══ MATERIAL FOR THE TASK ══
(* ===== verification/CrudLog.v ===== *)
(** * The change log

    [datastore/crudlog]: operations and their serialized form ([op.go]), the
    log and sequence tables ([sql.go]), the in-process publish/subscribe
    ([pubsub.go]) and the log itself ([log.go], [interfaces.go]): a sink that
    applies, records and announces operations in one transaction, a source that
    serves snapshots and subscriptions, and the writer built on the sink. *)

From Stdlib Require Import Ascii.
From S2P Require Import Prelude GoStrings Sql SqlText Sqlite Net Model Crud.
Local Open Scope string_scope.

(** ** Interfaces *)

(** [crudlog.CRUD]: what the log needs of the underlying database. *)
Class CRUD : Type := {
  crud_Create : obj → M db unit;
  crud_Update : obj → M db unit;
  crud_Delete : obj → M db unit;
  crud_DeleteAll : M db unit;
  crud_Count : db → nat;
  crud_Each : ∀ {S} `{HasDb S}, (obj → M S unit) → M S unit
}.

(** [crudlog.Encoding] *)
Class Encoding : Type := {
  enc_MarshalValue : obj → res json;
  enc_UnmarshalValue : json → res obj
}.

(** ** Sequences and operation types *)
Definition ParseSequence (s : string) : res Z := parse_uint 16 max_uint64 s.
Definition Sequence_String (seq : Z) : string := format_hex seq.

Definition OpUnknown : Z := 0.
Definition OpCreate : Z := 1.
Definition OpUpdate : Z := 2.
Definition OpDelete : Z := 3.

Definition OpType_String (t : Z) : string :=
  if bool_decide (t = OpCreate) then "create"
  else if bool_decide (t = OpUpdate) then "update"
  else if bool_decide (t = OpDelete) then "delete"
  else "UNKNOWN".

(** ** Operations *)
Record op : Type := mkOp { op_seq : Z; op_typ : Z; op_timestamp : time; op_value : obj }.

Definition newOp (now : time) (typ : Z) (value : obj) : op := mkOp 0 typ now value.

Definition WithSequence (o : op) (seq : Z) : op := mkOp seq (op_typ o) (op_timestamp o) (op_value o).

(** [None] is an empty byte slice. *)
Record opSerialized : Type := mkOps {
  os_Seq : Z;
  os_Type : Z;
  os_Value : option json;
  os_Timestamp : time }.

Section Ops.
Context `{Encoding}.

(** The timestamp is not carried over. *)
Definition serialize (o : op) : res opSerialized :=
  b ← enc_MarshalValue (op_value o);
  mret (mkOps (op_seq o) (op_typ o) (Some b) 0).

Definition decode (o : opSerialized) : res op :=
  match os_Value o with
  | None => Err (EMsg "unexpected end of JSON input")
  | Some b => v ← enc_UnmarshalValue b; mret (mkOp (os_Seq o) (os_Type o) (os_Timestamp o) v)
  end.

(** *** The JSON form of an operation *)
Definition get_uint64 (j : json) : res Z :=
  match j with
  | JNull => Ok 0%Z
  | JNum z => if uint64_ok z then Ok z else Err json_type_error
  | _ => Err json_type_error
  end.

Definition op_MarshalJSON (o : op) : res json :=
  ops ← serialize o;
  t ← marshal_time (os_Timestamp ops);
  mret (JObj [("seq", JNum (os_Seq ops)); ("type", JNum (os_Type ops));
              ("value", match os_Value ops with Some b => JData b | None => JNull end); ("timestamp", t)]).

Definition op_UnmarshalJSON (j : json) : res op :=
  ops ← match j with
        | JObj l =>
            seq ← get_uint64 (jfield l "seq");
            typ ← get_int (jfield l "type");
            v ← match jfield l "value" with
                | JData d => Ok (Some d)
                | JNull => Ok None
                | _ => Err json_type_error
                end;
            t ← get_time (jfield l "timestamp");
            mret (mkOps seq typ v t)
        | JNull => Ok (mkOps 0 0 None 0)
        | _ => Err json_type_error
        end;
  decode ops.

(** *** A row of the log.  Its value column is only ever written by
    [AppendToLog], as a blob. *)
Definition scan_uint64 (v : sqlval) : res Z :=
  z ← scan_int v; if uint64_ok z then mret z else Err (ESql SqlScan).

Definition scanOp (r : row) : res op :=
  seq ← scan_uint64 (row_get r "seq");
  typ ← scan_int (row_get r "type");
  v ← match row_get r "value" with
      | SBlob j => Ok (Some j)
      | SNull => Ok None
      | _ => Err (ESql SqlScan)
      end;
  t ← scan_time (row_get r "timestamp");
  decode (mkOps seq typ v t).

End Ops.

(** ** The log and sequence tables *)

(** database/sql refuses a uint64 parameter with its high bit set. *)
Definition uint64_param (z : Z) : res sqlval :=
  if bool_decide (z < 2 ^ 63)%Z then Ok (SInt z) else Err (ESql SqlBind).

Section SqlLog.
Context `{Encoding}.

Definition ops_args (o : opSerialized) : res row :=
  seq ← uint64_param (os_Seq o);
  mret (list_to_map [("seq", seq); ("type", SInt (os_Type o));
                     ("value", match os_Value o with Some b => SBlob b | None => SNull end);
                     ("timestamp", STime (os_Timestamp o))]).

Definition insert_log_stmt : stmt :=
  SInsert "log" ["seq"; "type"; "timestamp"; "value"]
    [BNamed "seq"; BNamed "type"; BNamed "timestamp"; BNamed "value"].

Definition AppendToLog (o : op) : M db unit :=
  ops ← lift_res (serialize o);
  args ← lift_res (ops_args ops);
  NamedExec insert_log_stmt args.

(** [seq >= ?] with an integer parameter: [NULL] does not compare, and values
    of another storage class come after all integers. *)
Definition sql_int_ge (stored : sqlval) (arg : Z) : bool :=
  match stored with SNull => false | SInt z => bool_decide (arg ≤ z)%Z | _ => true end.

(** [ORDER BY seq ASC] *)
Definition row_seq (r : row) : Z := match row_get r "seq" with SInt z => z | _ => 0%Z end.

Definition QueryLogSince (seq : Z) : M db (list op) :=
  _ ← lift_res (uint64_param seq);
  tb ← get_table "log";
  let rows := sort_by row_seq
    (filter (λ r, sql_int_ge (row_get r "seq") seq = true) (t_rows tb)) in
  lift_res (res_map scanOp rows).

(** 0 on every error. *)
Definition GetSequence (d : db) : Z :=
  match tables d !! "sequence" with
  | Some tb =>
      match t_rows tb with
      | r :: _ => match scan_uint64 (row_get r "seq") with Ok z => z | _ => 0%Z end
      | [] => 0%Z
      end
  | None => 0%Z
  end.

Definition GetNextSequence (d : db) : Z := uint64_wrap (GetSequence d + 1).

Definition SetSequence (seq : Z) : M db unit :=
  v ← lift_res (uint64_param seq);
  update_where "sequence" [("seq", v)] [].

End SqlLog.

(** ** Publish/subscribe

    Channels are shared objects, named by numbers.  An element of the
    subscriber list is named by its channel: a channel is added once, when it
    is made. *)
Definition chanBufSize : Z := 1000.

Record chan : Type := Chan { ch_buf : list op; ch_closed : bool }.

Record pubsub : Type := PubSub {
  toClose : list nat;
  subscribers : list nat;
  chans : gmap nat chan;
  next_chan : nat }.

Definition newPubSub : pubsub := PubSub [] [] ∅ 0.

(** [make(chan Op, chanBufSize)] *)
Definition make_chan : M pubsub nat :=
  p ← getS;
  _ ← put (PubSub (toClose p) (subscribers p) (<[next_chan p := Chan [] false]> (chans p)) (S (next_chan p)));
  mret (next_chan p).

Definition close_chan (c : nat) : M pubsub unit :=
  p ← getS;
  match chans p !! c with
  | Some (Chan b false) => put (PubSub (toClose p) (subscribers p) (<[c := Chan b true]> (chans p)) (next_chan p))
  | Some (Chan b true) => panic "close of closed channel"
  | None => panic "close of nil channel"
  end.

(** A send blocks while the buffer is full. *)
Definition send_chan (o : op) (c : nat) : M pubsub unit :=
  p ← getS;
  match chans p !! c with
  | Some (Chan b false) =>
      if bool_decide (Z.of_nat (length b) < chanBufSize)%Z
      then put (PubSub (toClose p) (subscribers p) (<[c := Chan (app b [o]) false]> (chans p)) (next_chan p))
      else hang
  | Some (Chan b true) => panic "send on closed channel"
  | None => hang
  end.

(** A receive blocks while an open channel is empty; [None] is the nil value
    of a closed one. *)
Definition recv_chan (c : nat) : M pubsub (option op) :=
  p ← getS;
  match chans p !! c with
  | Some (Chan (o :: b) cl) =>
      _ ← put (PubSub (toClose p) (subscribers p) (<[c := Chan b cl]> (chans p)) (next_chan p));
      mret (Some o)
  | Some (Chan [] true) => mret None
  | _ => hang
  end.

Definition AddSubscriber (c : nat) : M pubsub unit :=
  modify (λ p, PubSub (toClose p) (c :: subscribers p) (chans p) (next_chan p)).

Definition removeSubscriber (c : nat) : M pubsub unit :=
  modify (λ p, PubSub (app (toClose p) [c]) (filter (λ c', c' ≠ c) (subscribers p)) (chans p) (next_chan p)).

Definition clear_toClose : M pubsub unit :=
  modify (λ p, PubSub [] (subscribers p) (chans p) (next_chan p)).

Definition Emit (o : op) : M pubsub unit :=
  p ← getS;
  _ ← (if bool_decide (0 < length (toClose p))%nat
       then _ ← each close_chan (toClose p); clear_toClose
       else mret tt);
  each (send_chan o) (subscribers p).

(** ** The database with its publish/subscribe *)
Record logdb : Type := LogDb { ld_db : db; ld_pubsub : pubsub }.

#[global] Program Instance logdb_has_db : HasDb logdb :=
  {| the_db := ld_db; set_db d s := LogDb d (ld_pubsub s) |}.
Next Obligation. done. Qed.
Next Obligation. by intros []. Qed.
Next Obligation. done. Qed.

(** A state together with a variable captured by a closure. *)
#[global] Program Instance pair_has_db {S A} `{HasDb S} : HasDb (S * A) :=
  {| the_db s := the_db s.1; set_db d s := (set_db d s.1, s.2) |}.
Next Obligation. intros. cbn. apply the_set_db. Qed.
Next Obligation. intros ??? [s a]. cbn. by rewrite set_the_db. Qed.
Next Obligation. intros. cbn. by rewrite set_set_db. Qed.

Definition on_pubsub {A} (m : M pubsub A) : M logdb A := λ s,
  match m (ld_pubsub s) with (r, p) => (r, LogDb (ld_db s) p) end.

(** The global lock makes a transaction one step; the engine decides whether
    it begins and commits. *)
Definition WithTransaction {A} (env : tx_env) (f : M logdb A) : M logdb A := WithTx env f.

(** A read-only transaction is always rolled back; its result is what [f]
    stored in a captured variable, initially [a0]. *)
Definition WithROTransaction {A} (env : tx_env) (a0 : A) (f : M (logdb * A) unit) : M logdb A := λ s,
  match WithTx env (_ ← f; fail (A := unit) ErrRollback) (s, a0) with
  | (Ok _, (s', a)) | (Err _, (s', a)) => (Ok a, s')
  | (Panic p, (s', _)) => (Panic p, s')
  | (Hang, (s', _)) => (Hang, s')
  end.

(** A snapshot held in memory. *)
Record memSnapshot : Type := mkSnapshot { SeqNum : Z; Items : list obj }.

Definition Snapshot_Each {S} (s : memSnapshot) (f : obj → M S unit) : M S unit := each f (Items s).

Record subscription : Type := mkSub { sub_preload : list op; sub_ch : nat }.

Section Log.
Context `{CRUD} `{Encoding}.

Definition ApplyOp (o : op) : M db unit :=
  if bool_decide (op_typ o = OpCreate) then crud_Create (op_value o)
  else if bool_decide (op_typ o = OpUpdate) then crud_Update (op_value o)
  else if bool_decide (op_typ o = OpDelete) then crud_Delete (op_value o)
  else fail ErrInvalidOpType.

(** *** crudLogSink *)
Definition crudLogSink_Apply (env : tx_env) (o : op) (fromLog : bool) : M logdb unit :=
  WithTransaction env (
    d ← gets the_db;
    let o := if fromLog then o else WithSequence o (GetNextSequence d) in
    _ ← on_db (ApplyOp o);
    _ ← on_db (AppendToLog o);
    _ ← on_db (SetSequence (op_seq o));
    on_pubsub (Emit o)).

Definition crudLogSink_LatestSequence (env : tx_env) : M logdb Z :=
  WithROTransaction env 0%Z (modify (λ s, (s.1, GetSequence (the_db s)))).

(** [None] is a nil snapshot. *)
Definition crudLogSink_LoadSnapshot (env : tx_env) (snap : option memSnapshot) : M logdb unit :=
  WithTransaction env (
    _ ← on_db crud_DeleteAll;
    match snap with
    | None => panic "nil pointer dereference"
    | Some snap =>
        _ ← Snapshot_Each snap (λ o, on_db (crud_Create o));
        on_db (SetSequence (SeqNum snap))
    end).

(** *** crudLogSource *)
Definition collect : M logdb (list obj) := λ s,
  match crud_Each (λ o, modify (λ p, (p.1, app p.2 [o]))) (s, []) with
  | (Ok _, (s', items)) => (Ok items, s')
  | (Err e, (s', _)) => (Err e, s')
  | (Panic p, (s', _)) => (Panic p, s')
  | (Hang, (s', _)) => (Hang, s')
  end.

(** The body assigns both results; a transaction that does not begin leaves
    both nil. *)
Definition snapshot_body : M (logdb * (option memSnapshot * option err)) unit := λ p,
  match collect p.1 with
  | (Ok items, s') => (Ok tt, (s', (Some (mkSnapshot (GetSequence (the_db s')) items), None)))
  | (Err e, s') => (Ok tt, (s', (None, Some e)))
  | (Panic x, s') => (Panic x, (s', p.2))
  | (Hang, s') => (Hang, (s', p.2))
  end.

Definition crudLogSource_Snapshot (env : tx_env) : M logdb (option memSnapshot) :=
  r ← WithROTransaction env (None, None) snapshot_body;
  match r with
  | (snap, None) => mret snap
  | (_, Some e) => fail e
  end.

Definition crudLogSource_Subscribe (env : tx_env) (start : Z) : M logdb subscription :=
  WithTransaction env (
    d ← gets the_db;
    if bool_decide (uint64_wrap (GetSequence d + 1) < start)%Z then fail ErrHorizon
    else
      preload ← on_db (QueryLogSince start);
      ch ← on_pubsub make_chan;
      _ ← on_pubsub (AddSubscriber ch);
      mret (mkSub preload ch)).

Definition subscription_Close (s : subscription) : M logdb unit := on_pubsub (removeSubscriber (sub_ch s)).

(** *** crudLogWriter *)
Definition crudLogWriter_Create (env : tx_env) (now : time) (o : obj) : M logdb unit :=
  crudLogSink_Apply env (newOp now OpCreate o) false.
Definition crudLogWriter_Update (env : tx_env) (now : time) (o : obj) : M logdb unit :=
  crudLogSink_Apply env (newOp now OpUpdate o) false.
Definition crudLogWriter_Delete (env : tx_env) (now : time) (o : obj) : M logdb unit :=
  crudLogSink_Apply env (newOp now OpDelete o) false.

Definition newCrudLogWriter (env : tx_env) (now : time) : Writer logdb :=
  mkWriter (crudLogWriter_Create env now) (crudLogWriter_Update env now) (crudLogWriter_Delete env now).

End Log.

(** [Wrap] of an open database. *)
Definition Wrap (d : db) : logdb := LogDb d newPubSub.

(** ** The instances of the datastore *)
#[global] Instance model_encoding : Encoding :=
  {| enc_MarshalValue := MarshalValue model; enc_UnmarshalValue := UnmarshalValue model |}.

(** [ord] is the order in which the types are visited, [fuel] the depth to
    which the recursion of [DeleteAll] is followed. *)
Definition model_crud (ord : list sqlTableAdapter) (fuel : nat) : CRUD :=
  {| crud_Create := dispatcher_Create model;
     crud_Update := dispatcher_Update model;
     crud_Delete := dispatcher_Delete model;
     crud_DeleteAll := dispatcher_DeleteAll fuel ord;
     crud_Count := dispatcher_Count ord;
     crud_Each := λ S _, dispatcher_Each ord |}.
═══
### ASSIGNMENT
Every line in the records above that contains the word "filter" is to be copied out.

### RESPONSE TO THIS TASK
    (filter (λ r, sql_int_ge (row_get r "seq") seq = true) (t_rows tb)) in
  modify (λ p, PubSub (app (toClose p) [c]) (filter (λ c', c' ≠ c) (subscribers p)) (chans p) (next_chan p)).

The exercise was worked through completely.